The records>
Lemma dialed_opens upstream proto start c s0 s r s' evs : opens (Some (fst c)) s0 s ->
  dialed (Dialers0 := sysDialers) upstream proto start c s = (r, s', evs) -> r = Ok c /\ opens (connId r) s0 s'.
Proof.
  intros Ho. unfold dialed. destruct (clock s) as [t s1] eqn:Ec. intros [= <- <- <-]. split; [done|]. cbn in Ec.
  destruct (clock (s_w s)). injection Ec as <- <-. exact Ho.
Qed.

(** [DialWSStream] opens the connection it returns, and nothing when it fails. *)
Lemma dialH1_opens h upstream proto start uDial s r s' evs : sysOK s ->
  dialH1 (Dialers0 := sysDialers) h upstream proto start uDial s = (r, s', evs) -> opens (connId r) s s'.
Proof.
  intros Hs. unfold dialH1. destruct (connectOnly h); [intros [= <- <- <-]; by apply opens_refl|]. cbn [dialCoderWebSocket sysDialers].
  destruct (dialOpen _ _ s) as [q s2] eqn:E; apply dialOpen_opens in E as [Ho _]; [|done].
  destruct q as [c|e|x]; [|by intros [= <- <- <-]..]. intros H. by eapply dialed_opens in H as [_ H].
Qed.

Lemma dialH2_opens h t upstream proto start u uDial s r s' evs : sysOK s ->
  dialH2 (Dialers0 := sysDialers) h t upstream proto start u uDial s = (r, s', evs) -> opens (connId r) s s'.
Proof.
  intros Hs. unfold dialH2. cbn [dialRFC8441 sysDialers]. pose proof (opens_refl s Hs) as Hr.
  destruct (dialOpen (dialLeaves ByH2 uDial (s_w s)) (dialRFC8441 uDial (s_w s)) s) as [q s2] eqn:E; apply dialOpen_opens in E as [Ho Hn]; [|done].
  destruct (h2Only h); [destruct (negb _); [by intros [= <- <- <-]|]|destruct (t && _); [|by apply dialH1_opens]];
    (destruct q as [c|e|x]; [intros H; by eapply dialed_opens in H as [_ H]| |by intros [= <- <- <-]]).
  - by intros [= <- <- <-].
  - destruct (negb _); [by intros [= <- <- <-]|]. intros H. apply dialH1_opens in H; [|by destruct Ho as [_ [? _]]].
    eapply opens_trans; [exact Ho|by apply Hn|exact H].
Qed.

Lemma dial_opens url s r s' evs : sysOK s -> DialWSStream (Dialers0 := sysDialers) url s = (r, s', evs) -> opens (connId r) s s'.
Proof.
  intros Hs. unfold DialWSStream. destruct (clock s) as [start s0] eqn:Ec. apply clock_opens in Ec as [Hc En]; [|done].
  intros H. eapply opens_trans; [exact Hc|exact En|]. destruct Hc as [_ [Hs0 _]]. revert H. clear Hs s En.
  destruct (Parse url) as [u|e|x]; [|intros [= <- <- <-]; by apply opens_refl..]. destruct (upstreamFromURL (Some u)) as [up pr].
  cbv zeta. cbn [dialRFC9220 sysDialers]. destruct (tryH3 _ && _).
  - destruct (dialOpen _ _ s0) as [q s2] eqn:E; apply dialOpen_opens in E as [Ho Hn]; [|done].
    destruct q as [c|e|x]; [intros H; by eapply dialed_opens in H as [_ H]| |by intros [= <- <- <-]].
    destruct (h3Only _); [by intros [= <- <- <-]|]. intros H. apply dialH2_opens in H; [|by destruct Ho as [_ [? _]]].
    eapply opens_trans; [exact Ho|by apply Hn|exact H].
  - destruct (h3Only _); [intros [= <- <- <-]; by apply opens_refl|]. by apply dialH2_opens.
Qed.

(** Closing a websocket does not panic. *)
Definition closeSafe : Prop := forall code reason (c : C) x, fst (ws_close code reason c) <> Panic x.

Lemma closeWS_ok reason c s : closeSafe ->
  closeWS reason c s = (Ok tt, Sys (s_w s) (s_next s) (s_ws s ∖ {[fst c]}) (s_ctx s) (s_uc s) (s_left s)).
Proof.
  intros Hc. unfold closeWS. cbn. destruct (ws_close _ _ (snd c)) as [[u|e|x] c'] eqn:E; [done|done|].
  exfalso. apply (Hc WSStatusNormalClosure reason (snd c) x). by rewrite E.
Qed.

Lemma add_remove (k : nat) (X : gset nat) : k ∉ X -> ({[k]} ∪ X) ∖ {[k]} = X.
Proof. set_solver. Qed.

Definition associated s s' (a : association C) : Prop :=
  s_ws s' = {[fst (a_wsc a)]} ∪ s_ws s /\ s_ctx s' = {[a_ctx a]} ∪ s_ctx s /\ s_uc s' = {[fst (a_uc a)]} ∪ s_uc s
  /\ fst (a_wsc a) ∉ s_ws s /\ a_ctx a ∉ s_ctx s /\ fst (a_uc a) ∉ s_uc s /\ pc (a_enc a) = a_wsc a /\ leaves s s'.

Lemma association_spec listen up s r s' : sysOK s -> closeSafe ->
  NewUDPAssociation PickCipher listen up s = (r, s') ->
  match r with
  | Ok a => listen = Ok (LocalAddr a) /\ PickCipher (Cipher up) (Secret up) = None /\ associated s s' a
  | Err _ => held s' = held s /\ leaves s s'
  | Panic x => listen = Panic x \/ exists s1, fst (fst (DialWSStream (Dialers0 := sysDialers) (UDPWSS up) s1)) = Panic x
  end.
Proof.
  intros Hs Hc. destruct (Hs (s_next s)) as (Fw & Fc & Fu); [lia|]. destruct (Hs (S (s_next s))) as (Fw' & Fc' & Fu'); [lia|].
  unfold NewUDPAssociation, mbind, sm_bind, WithCancel, orElse at 1, ListenPacket.
  destruct listen as [addr|e|x]; cbn [cancel s_ws s_ctx s_uc s_next s_w];
    [|intros [= <- <-]; unfold held; cbn; rewrite add_remove by done; split; [done|by apply leaves_refl]|intros [= <- <-]; by left].
  unfold orElse at 1, dialWS. match goal with |- context [DialWSStream _ ?x] => set (s1 := x) end.
  assert (Hs1 : sysOK s1).
  { intros k Hk. cbn in *. destruct (Hs k) as (H1 & H2 & H3); [lia|]. split; [done|]. split; intros [->%elem_of_singleton|?]%elem_of_union; done || lia. }
  destruct (DialWSStream _ s1) as [[q s2] evs] eqn:Ed. pose proof (dial_opens _ _ _ _ _ Hs1 Ed) as (HL & _ & _ & Ec & Eu & Ew).
  assert (HL' : leaves s s2) by (eapply leaves_trans; [by apply (leaves_refl s s1)|done]).
  destruct q as [wsc|e|x]; cbn [connId] in Ew.
  - destruct Ew as (Fk & Ek & _ & Ew). unfold orElse, pickCipher. destruct (PickCipher _ _) as [e|].
    + rewrite closeWS_ok by done. cbn. intros [= <- <-]. unfold held. cbn. rewrite Ew, Ec, Eu. cbn. rewrite !add_remove by done.
      split; [done|by eapply leaves_same].
    + cbn. intros [= <- <-]. split; [done|]. split; [done|]. unfold associated. cbn. rewrite Ew, Ec, Eu. done.
  - cbn. intros [= <- <-]. unfold held. cbn. rewrite Ew, Ec, Eu. cbn. rewrite !add_remove by done. split; [done|by eapply leaves_same].
  - intros [= <- <-]. right. exists s1. by rewrite Ed.
Qed.

Lemma closeAssociation_held s s' a : closeSafe -> associated s s' a ->
  fst (CloseAssociation a s') = Ok tt /\ held (snd (CloseAssociation a s')) = held s /\ leaves s (snd (CloseAssociation a s')).
Proof.
  intros Hc (E1 & E2 & E3 & F1 & F2 & F3 & E4 & HL). unfold CloseAssociation, mbind, sm_bind. cbn [cancel closeUC].
  rewrite closeWS_ok by done. cbn [s_ws s_ctx s_uc s_next s_w]. rewrite closeWS_ok by done. split; [done|]. unfold held. cbn.
  rewrite E1, E2, E3, E4, !add_remove by done. split; [f_equal; f_equal; set_solver|by eapply leaves_same].
Qed.

(** The identities of the standby connections. *)
Definition slotIds lb : gset nat :=
  list_to_set (pool lb ≫= fun st => fst <$> option_list (standbyTCP st) ++ option_list (standbyUDP st)).

Lemma elem_of_option_list {A} (x : A) o : x ∈ option_list o <-> o = Some x.
Proof. destruct o; cbn; rewrite ?elem_of_cons, elem_of_nil; naive_solver. Qed.

Lemma slotIds_elem lb k :
  k ∈ slotIds lb <-> exists i st b c, pool lb !! i = Some st /\ slot b st = Some c /\ fst c = k.
Proof.
  unfold slotIds. rewrite elem_of_list_to_set, list_elem_of_bind. split.
  - intros (st & Hk & [i Hi]%list_elem_of_lookup). rewrite list_elem_of_fmap in Hk. destruct Hk as (c & -> & Hk).
    rewrite elem_of_app in Hk. destruct Hk as [Hk|Hk]; apply elem_of_option_list in Hk; [exists i, st, true, c|exists i, st, false, c]; done.
  - intros (i & st & b & c & Hi & Hs & <-). exists st. split; [|by eapply list_elem_of_lookup_2]. apply list_elem_of_fmap.
    exists c. split; [done|]. rewrite elem_of_app, !elem_of_option_list. destruct b; auto.
Qed.

Lemma slotIds_take b i lb o lb' : takeStandby b i lb = (o, lb') ->
  slotIds lb = slotIds lb' ∪ list_to_set (fst <$> option_list o) /\ dialSem lb' = dialSem lb.
Proof.
  intros [= <- <-]. split; [|done]. apply set_eq. intros k. rewrite elem_of_union, !slotIds_elem. cbn [pool setPool].
  rewrite elem_of_list_to_set, list_elem_of_fmap. setoid_rewrite elem_of_option_list. split.
  - intros (j & st & b' & c & Hj & Hs & <-). destruct (decide (j = i)) as [->|Hne].
    + destruct (decide (b' = b)) as [->|Hb]; [right; exists c; split; [done|]; by rewrite Hj|left].
      exists i, (setSlot b None st), b', c. rewrite list_lookup_alter_eq, Hj. by destruct b, b'.
    + left. exists j, st, b', c. by rewrite list_lookup_alter_ne.
  - intros [(j & st & b' & c & Hj & Hs & <-)|(c & -> & Hs)].
    + destruct (decide (j = i)) as [->|Hne]; [|rewrite list_lookup_alter_ne in Hj by done; by exists j, st, b', c].
      rewrite list_lookup_alter_eq in Hj. apply fmap_Some in Hj as (st0 & Hj & ->). exists i, st0, b', c. by destruct b, b'.
    + destruct (pool lb !! i) as [st|] eqn:Hi; [|done]. by exists i, st, b, c.
Qed.

Lemma slotIds_pool lb lb' : pool lb' = pool lb -> slotIds lb' = slotIds lb.
Proof. unfold slotIds. by intros ->. Qed.

(** What is open outside the standby slots. *)
Definition used lb s : gset nat := s_ws s ∖ slotIds lb.

(** A connection from the standby slot or a fresh one: nobody else uses it. *)
Definition acquired lb s lb' s' (o : option nat) : Prop :=
  leaves s s' /\ sysOK s' /\ s_ctx s' = s_ctx s /\ s_uc s' = s_uc s /\ (0 <= dialSem lb -> dialSem lb' = dialSem lb)
  /\ match o with Some k => s_ws s' ∖ {[k]} ∖ slotIds lb' = used lb s | None => used lb' s' = used lb s end.

Lemma limited_acquired ctxErr url lb s r lb' s' evs : sysOK s ->
  DialWSStreamLimited (Dialers0 := sysDialers) ctxErr url lb s = (r, lb', s', evs) -> acquired lb s lb' s' (connId r).
Proof.
  intros Hs. unfold DialWSStreamLimited, acquireDialSlot. destruct (dialSem lb <? dialLimit); [|intros [= <- <- <- <-]; split; [by apply leaves_refl|done]].
  destruct (DialWSStream url s) as [[q s2] ev2] eqn:E. intros [= <- <- <- <-]. apply dial_opens in E as (HL & Ok2 & Hn & Ec & Eu & Ew); [|done].
  split; [done|]. split; [done|]. split; [done|]. split; [done|]. split; [cbn; lia|]. unfold used.
  rewrite (slotIds_pool lb) by done. destruct (connId q) as [k|]; [|by rewrite Ew]. destruct Ew as (Fk & _ & _ & ->). by rewrite add_remove.
Qed.

Lemma acquireUDP_acquired ctxErr i lb s r lb' s' evs : sysOK s ->
  AcquireUDPWS (Dialers0 := sysDialers) ctxErr i lb s = (r, lb', s', evs) -> acquired lb s lb' s' (connId r).
Proof.
  intros Hs. unfold AcquireUDPWS. destruct (takeStandby false i lb) as [o lb1] eqn:Et. apply slotIds_take in Et as [Es Ed].
  destruct o as [c|]; cbn in Es.
  - intros [= <- <- <- <-]. split; [by apply leaves_refl|]. split; [done|]. split; [done|]. split; [done|]. split; [by intros|]. unfold used. rewrite Es. cbn [connId].
    rewrite difference_difference_l_L. f_equal. set_solver.
  - assert (Es' : slotIds lb = slotIds lb1) by set_solver. clear Es. rename Es' into Es. intros H. apply limited_acquired in H as (H0 & H1 & H2 & H3 & H4 & H5); [|done].
    split; [done|]. split; [done|]. split; [done|]. split; [done|]. rewrite <- Ed. split; [done|]. unfold used in *. by rewrite Es.
Qed.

Problem details> Every line that includes "ctxErr" must be copied from the material above.

Result for this task>
Lemma limited_acquired ctxErr url lb s r lb' s' evs : sysOK s ->
  DialWSStreamLimited (Dialers0 := sysDialers) ctxErr url lb s = (r, lb', s', evs) -> acquired lb s lb' s' (connId r).
Lemma acquireUDP_acquired ctxErr i lb s r lb' s' evs : sysOK s ->
  AcquireUDPWS (Dialers0 := sysDialers) ctxErr i lb s = (r, lb', s', evs) -> acquired lb s lb' s' (connId r).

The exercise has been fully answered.